Defines the data structure of the field.

DataDefinition::create('integer')

This tells Drupal:

  • What type of data is stored
  • How it should be validated
  • How it integrates with Typed Data API

8. schema()

Defines how the data is stored in the database.

'columns' => [
  'value' => [
    'type' => 'int',
  ],
],

Drupal uses this to create field storage tables automatically.


9. isEmpty()

public function isEmpty() {
  $value = $this->get('value')->getValue();
  return $value === NULL;
}

Drupal calls this method to decide:

  • Whether the field has data
  • Whether validation should run
  • Whether empty values should be stored

10. How Field Types Fit Into Drupal

Field types:

  • Define storage
  • Power widgets and formatters
  • Integrate with Views
  • Support REST and APIs

They are foundational to Drupal’s data model.
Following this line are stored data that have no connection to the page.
(* ===== verification/Pacing.v ===== *)
(** * Pauses between requests

    The script calls [timeout(500)] after each page of a scan and after
    each batch, to stay under the services' rate limits.  [pace p h t]
    runs an automaton over a trace: it is "hot" after an event of the
    class [p] (a request, a broadcast) and cools down at a pause of at
    least 500 ms; an event of class [p] while hot is a violation
    ([None]).  [paces p h h' m] states that from state [h] no run of [m]
    violates the rule and every normal end is in a state no hotter than
    [h'].  Its closure lemmas, in the database [traces], give the pacing
    of a handler from that of its calls. *)

From S2P Require Import Prelude JsRuntime Types Script Traces.

Local Open Scope Z_scope.

Definition is_send (e : Event) : bool := match e with ESend _ => true | _ => false end.
Definition is_get (e : Event) : bool := match e with EGet _ => true | _ => false end.

Section Pace.
Context (p : Event -> bool).

(** One event: a long enough pause cools down; an event of class [p]
    while hot is a violation. *)
Definition pace_step (hot : bool) (e : Event) : option bool :=
  match e with
  | ESleep ms => Some (if 500 <=? ms then false else hot)
  | _ => if p e then (if hot then None else Some true) else Some hot
  end.

Definition pace (hot : bool) (t : list Event) : option bool := run_auto pace_step hot t.

(** Starting cooler never hurts. *)
Lemma pace_mono (t : list Event) :
  forall h1 h2 r2, implb h1 h2 = true -> pace h2 t = Some r2 ->
  exists r1, pace h1 t = Some r1 /\ implb r1 r2 = true.
Proof.
  unfold pace. induction t as [|e t IH]; intros h1 h2 r2 Himp H; cbn in *; [injection H as <-; by eexists|].
  destruct e; cbn in *;
    repeat match goal with
    | H : context [if ?b then _ else _] |- _ => destruct b eqn:?
    | |- context [if ?b then _ else _] => destruct b eqn:?
    end; cbn in *; try discriminate; destruct h1, h2; cbn in *; try discriminate; eauto.
Qed.

(** [paces h h' m]: from [h], every run is accepted and a normal end is
    no hotter than [h']. *)
Definition paces {A} (h h' : bool) (m : M A) : Prop :=
  forall w, follows_in pace_step w h (fun r _ => implb r h' = true) m.

Lemma paces_weaken {A} (m : M A) h1 h2 h1' h2' :
  paces h1 h2 m -> implb h1' h1 = true -> implb h2 h2' = true -> paces h1' h2' m.
Proof.
  intros Hm H1 H2 w. destruct (Hm w) as (r & Hr & Hok).
  destruct (pace_mono _ h1' h1 r H1 Hr) as (r' & Hr' & Himp).
  exists r'. split; [done|]. intros a Ha. specialize (Hok a Ha).
  destruct r', r, h2, h2'; done.
Qed.

Lemma paces_ret {A} (a : A) h : paces h h (mret a).
Proof. intros w. apply follows_in_ret. by destruct h. Qed.

Lemma paces_ask h : paces h h ask.
Proof. intros w. apply follows_in_ask. by destruct h. Qed.

Lemma paces_throw {A} (e : Exn) h h' : paces h h' (throw e : M A).
Proof. intros w. apply follows_in_throw. Qed.

Lemma paces_lift_option {A} (e : Exn) (o : option A) h : paces h h (lift_option e o).
Proof. intros w. apply follows_in_lift_option. by destruct h. Qed.

Lemma paces_emit (e : Event) h h' : pace_step h e = Some h' -> paces h h' (emit e).
Proof. intros He w. eapply follows_in_emit; [done|]. by destruct h'. Qed.

Lemma paces_bind {A B} (m : M A) (k : A -> M B) h1 h2 h3 :
  paces h1 h2 m -> (forall a, paces h2 h3 (k a)) -> paces h1 h3 (m ≫= k).
Proof.
  intros Hm Hk w. eapply follows_in_bind; [apply Hm|]. intros r a Hr.
  refine (paces_weaken _ h2 h3 r h3 (Hk a) Hr _ w). by destruct h3.
Qed.

Lemma paces_if {A} (b : bool) (m1 m2 : M A) h h' : paces h h' m1 -> paces h h' m2 -> paces h h' (if b then m1 else m2).
Proof. by destruct b. Qed.

(** A trace without events of class [p] never ends hotter than it
    starts. *)
Lemma pace_quiet (t : list Event) :
  Forall (fun e => p e = false) t -> forall h, exists r, pace h t = Some r /\ implb r h = true.
Proof.
  unfold pace. induction 1 as [|e t He _ IH]; intros h; [exists h; by destruct h|]. cbn.
  assert (exists h0, pace_step h e = Some h0 /\ implb h0 h = true) as (h0 & -> & Hh0).
  { destruct e; cbn in *; rewrite ?He; try (exists h; split; [done | by destruct h]).
    exists (if 500 <=? ms then false else h). split; [done|]. by destruct (500 <=? ms), h. }
  cbn. destruct (IH h0) as (r & Hr & Hrh0). exists r. split; [done|]. by destruct r, h0, h.
Qed.

Lemma paces_of_every {A} (m : M A) h : every (fun e => p e = false) m -> paces h h m.
Proof.
  intros Hm w. destruct (pace_quiet _ (Hm w) h) as (r & Hr & Hrh). exists r. by split.
Qed.
End Pace.

(** In a trace that [pace] accepts from a cool state, two events of
    class [p] are separated by a pause of at least 500 ms. *)
Lemma pace_separated (p : Event -> bool) (Hsleep : forall ms, p (ESleep ms) = false) (t : list Event) :
  forall h, pace p h t <> None ->
  (h = true -> forall j e, t !! j = Some e -> p e = true ->
     exists k ms, (k < j)%nat /\ t !! k = Some (ESleep ms) /\ 500 <= ms) /\
  (forall i j e1 e2, (i < j)%nat -> t !! i = Some e1 -> t !! j = Some e2 -> p e1 = true -> p e2 = true ->
     exists k ms, (i < k < j)%nat /\ t !! k = Some (ESleep ms) /\ 500 <= ms).
Proof.
  unfold pace. induction t as [|e t IH]; intros h Hp; [split; [intros _ j ? [=] | intros i j ? ? _ [=]]|].
  cbn in Hp. destruct (pace_step p h e) as [h0|] eqn:Hs; [|done]. cbn in Hp.
  destruct (IH h0 Hp) as [IH1 IH2].
  assert (Hsl : forall ms, e = ESleep ms -> 500 <= ms \/ h0 = h).
  { intros ms ->. cbn in Hs. injection Hs as <-. destruct (Z.leb_spec 500 ms); [by left | by right]. }
  assert (Hhot : p e = true -> h = false /\ h0 = true).
  { intros Hpe. destruct e; cbn in Hs |- *; rewrite ?Hpe in Hs;
      try (destruct h; [done | injection Hs as <-; done]). by rewrite Hsleep in Hpe. }
  assert (Hkeep : p e = false -> (forall ms, e <> ESleep ms) -> h0 = h).
  { intros Hpe Hns. destruct e; cbn in Hs; rewrite ?Hpe in Hs; try (by injection Hs as <-).
    by destruct (Hns ms). }
  split.
  - intros -> [|j] e' Hj He'; cbn in Hj.
    + injection Hj as ->. by destruct (Hhot He').
    + assert (Hcase : (exists ms, e = ESleep ms /\ 500 <= ms) \/ h0 = true).
      { destruct (p e) eqn:Hpe; [right; by destruct (Hhot eq_refl)|].
        destruct e; try (right; apply Hkeep; [done | intros ?; discriminate]).
        destruct (Hsl ms eq_refl) as [Hms| ->]; [left; by eexists | by right]. }
      destruct Hcase as [(ms & -> & Hms)|Hh0].
      { exists 0%nat, ms. split_and!; [lia | done | done]. }
      destruct (IH1 Hh0 j e' Hj He') as (k & ms & Hk & Hkt & Hms).
      exists (S k), ms. refine (conj _ (conj Hkt Hms)). lia.
  - intros [|i] [|j] e1 e2 Hij Hi Hj Hp1 Hp2; cbn in Hi, Hj; try lia.
    + injection Hi as ->. destruct (Hhot Hp1) as [_ Hh0].
      destruct (IH1 Hh0 j e2 Hj Hp2) as (k & ms & Hk & Hkt & Hms).
      exists (S k), ms. refine (conj _ (conj Hkt Hms)). lia.
    + destruct (IH2 i j e1 e2 ltac:(lia) Hi Hj Hp1 Hp2) as (k & ms & Hk & Hkt & Hms).
      exists (S k), ms. refine (conj _ (conj Hkt Hms)). lia.
Qed.

(** What [paces] from a cool state guarantees of every run. *)
Lemma paces_separated {A} (p : Event -> bool) (Hsleep : forall ms, p (ESleep ms) = false) (m : M A) h' :
  paces p false h' m ->
  forall w i j e1 e2, (i < j)%nat -> trace_of m w !! i = Some e1 -> trace_of m w !! j = Some e2 ->
  p e1 = true -> p e2 = true ->
  exists k ms, (i < k < j)%nat /\ trace_of m w !! k = Some (ESleep ms) /\ 500 <= ms.
Proof.
  intros Hm w. destruct (Hm w) as (r & Hr & _).
  destruct (pace_separated p Hsleep (trace_of m w) false) as [_ Hsep]; [unfold pace; by rewrite Hr|].
  exact Hsep.
Qed.

#[export] Hint Resolve paces_ret paces_ask paces_throw paces_lift_option paces_bind paces_if : traces.
#[export] Hint Extern 1 (paces _ _ _ (log _)) => (apply paces_emit; reflexivity) : traces.
#[export] Hint Extern 1 (paces _ _ _ (timeout _ false)) =>
  (apply paces_bind with (h2 := true); [apply paces_ret | intros; apply paces_emit; reflexivity]) : traces.
#[export] Hint Extern 1 (paces _ _ _ (emit _)) => (apply paces_emit; reflexivity) : traces.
11. Learning by Building: weeklydrupal_demo

Our demo module now includes:

  • A custom field type
  • Typed data definitions
  • Database schema integration

Next topics will build on this by adding:

  • Field widgets
  • Field formatters
  • Entity CRUD operations

12. Common Mistakes to Avoid

  • Creating field types for display-only needs
  • Hardcoding database queries
  • Skipping validation logic
  • Using generic data types when structure matters

Field types should model data accurately.


13. Why Field Types Matter

Understanding field types helps you:

  • Design better content models
  • Build reusable data structures
  • Integrate with APIs cleanly
  • Scale complex data requirements

This is a key backend skill for Drupal developers.